Master of Science (MS)
Hua H. Li
Artificial Neural Network, Chemical Oxygen Demand, Cloud Computing, Embedded System, Spectroscopy
Computer engineering; Water resources management
One of the many parameters indicating water quality is chemical oxygen demand (COD), which is an indirect measurement of the amount of organic compound material in water. There have been many studies, in both academia and the industry, to analyze the COD content of water using spectral analysis. The proposal of this thesis was to study, analyze, and identify methods to determine the presence of COD using UV spectroscopy data and an artificial neural network (ANN) in a cloud-connected embedded system. The system was implemented using an ARM11 board and a portable spectrometer. Light in the UV range was used to analyze the water sample.
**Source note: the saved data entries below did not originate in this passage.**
Lemma before_load_witness :
  pause (initial Suspended 0) = (initial Suspended 0, Ok tt)
  /\ getDuration (initial Suspended 0) = 0
  /\ exists w' b,
      run [CallLoad fourBytes; ContextResumes]
          (exec (play None None false) (initial Suspended 0)) = Some w'
      /\ rawPcmToAudioBuffer fourBytes defaultSampleRate = Ok b
      /\ isPlaying (player w') = true.
Proof.
  pose proof (before_load (initial Suspended 0)
                          (unloaded_initial Suspended 0))
    as (H1 & _ & H3 & _ & _ & _ & _ & H8).
  split; [exact H1 |]. split; [exact H3 |].
  destruct (H8 None None false) as [_ Hsusp].
  destruct (Hsusp eq_refl) as (_ & _ & Hlater).
  destruct (Hlater fourBytes) as (w' & b & Hrun & Hb & Hp & _);
    [cbn; lia | reflexivity |].
  exists w', b. split; [exact Hrun |]. split; [exact Hb | exact Hp].
Defined.

End PlayerFacts.
(** ** Rounding to the nearest double *)

Module DoubleFacts.
Import Double.

Lemma pow2_pos (k : Z) : 0 < pow2 k.
Proof. apply Qpower_0_lt. reflexivity. Qed.

Lemma pow2_add (a b : Z) : pow2 (a + b) == pow2 a * pow2 b.
Proof. apply Qpower_plus. discriminate. Qed.

Lemma pow2_le (a b : Z) : (a <= b)%Z -> pow2 a <= pow2 b.
Proof. intros H. apply Qpower_le_compat_l; [exact H | discriminate]. Qed.

Lemma pow2_Z (k : Z) : (0 <= k)%Z -> pow2 k == inject_Z (2 ^ k).
Proof. intros H. symmetry. exact (Zpower_Qpower 2 k H). Qed.

Lemma pow2_cancel (a : Z) : pow2 a * pow2 (- a) == 1.
Proof. rewrite <- pow2_add, Z.add_opp_diag_r. reflexivity. Qed.

Lemma pow2_succ (a : Z) : pow2 (a + 1) == 2 * pow2 a.
Proof. rewrite pow2_add. change (pow2 1) with 2. ring. Qed.

Lemma between_powers (A B PA PB : Q) :
  0 < PA -> 0 < PB -> PA <= A -> A < 2 * PA -> PB <= B -> B < 2 * PB ->
  PA / (2 * PB) < A / B /\ A / B < 2 * PA / PB.
Proof.
  intros HPA HPB H1 H2 H3 H4.
  assert (HB : 0 < B) by lra.
  split.
  - apply Qlt_shift_div_l; [exact HB |].
    unfold Qdiv. rewrite <- Qmult_assoc, (Qmult_comm (/ _)), Qmult_assoc.
    apply Qlt_shift_div_r; [lra |]. nra.
  - apply Qlt_shift_div_r; [exact HB |].
    unfold Qdiv. rewrite <- Qmult_assoc, (Qmult_comm (/ _)), Qmult_assoc.
    apply Qlt_shift_div_l; [lra |]. nra.
Qed.

Lemma inject_log2 (n : Z) :
  (0 < n)%Z ->
  pow2 (Z.log2 n) <= inject_Z n /\ inject_Z n < 2 * pow2 (Z.log2 n).
Proof.
  intros Hn. pose proof (Z.log2_spec n Hn) as [Hlo Hhi].
  pose proof (Z.log2_nonneg n) as Hnn.
  rewrite (pow2_Z _ Hnn).
  split; [rewrite <- Zle_Qle; exact Hlo |].
  change 2 with (inject_Z 2). rewrite <- inject_Z_mult, <- Zlt_Qlt.
  rewrite Z.pow_succ_r in Hhi by exact Hnn. exact Hhi.
Qed.

(** [ilog2] is the floor of the binary logarithm. *)
Lemma ilog2_spec (x : Q) :
  0 < x -> pow2 (ilog2 x) <= x /\ x < pow2 (ilog2 x + 1).
Proof.
  intros Hx. destruct x as [a b].
  assert (Ha : (0 < a)%Z).
  { unfold Qlt in Hx. cbn in Hx. lia. }
  unfold ilog2. cbn [Qnum Qden].
  set (la := Z.log2 a). set (lb := Z.log2 (Z.pos b)).
  destruct (inject_log2 a Ha) as [HA1 HA2]. fold la in HA1, HA2.
  destruct (inject_log2 (Z.pos b) eq_refl) as [HB1 HB2]. fold lb in HB1, HB2.
  pose proof (pow2_pos la) as HPA. pose proof (pow2_pos lb) as HPB.
  destruct (between_powers _ _ _ _ HPA HPB HA1 HA2 HB1 HB2) as [Hlo Hhi].
  rewrite <- Qmake_Qdiv in Hlo, Hhi.
  assert (Hk : pow2 (la - lb) == pow2 la / pow2 lb).
  { apply Qpower_minus. discriminate. }
  assert (Hk1 : pow2 (la - lb + 1) == 2 * pow2 la / pow2 lb).
  { rewrite pow2_succ, Hk. unfold Qdiv. ring. }
  assert (Hk0 : pow2 (la - lb - 1 + 1) == pow2 (la - lb)).
  { replace (la - lb - 1 + 1)%Z with (la - lb)%Z by lia. reflexivity. }
  assert (Hkm : pow2 (la - lb - 1) == pow2 la / (2 * pow2 lb)).
  { assert (H2 : 2 * pow2 (la - lb - 1) == pow2 (la - lb)).
    { rewrite <- pow2_succ. exact Hk0. }
    rewrite Hk in H2. field_simplify in H2; [| lra].
    field_simplify; [| lra]. 
    apply (Qmult_inj_l _ _ 2); [discriminate |].
    rewrite H2. field. lra. }
  destruct (Qle_bool (pow2 (la - lb)) (a # b)) eqn:Htest.
  - apply Qle_bool_iff in Htest. split; [exact Htest |].
    rewrite Hk1. exact Hhi.
  - split.
    + rewrite Hkm. apply Qlt_le_weak. exact Hlo.
    + rewrite Hk0. apply Qnot_le_lt. intros Hc.
      apply Qle_bool_iff in Hc. congruence.
Qed.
As an analysis strategy, the spectral data were converted into a real number value in the range of 0 to 1. Twenty equidistance samples were taken out of the converted data to be fed into the ANN, and the ANN was trained with known samples to identify any presence of COD. Experiments used laboratory-calibrated water samples with known COD and some real-life water samples. All the experiments showed that the implemented system could successfully indicate the presence or absence of COD in the given water sample. The system also successfully demonstrated the application of a cloud-connected embedded system to an area in environmental engineering. This indicated that the system was a bridge between computer and environmental engineering.
Patra, Kaushik, "Embedded Cloud System for Ann-Cod Analysis Using UV Spectroscopy" (2013). Master's Theses. 4401.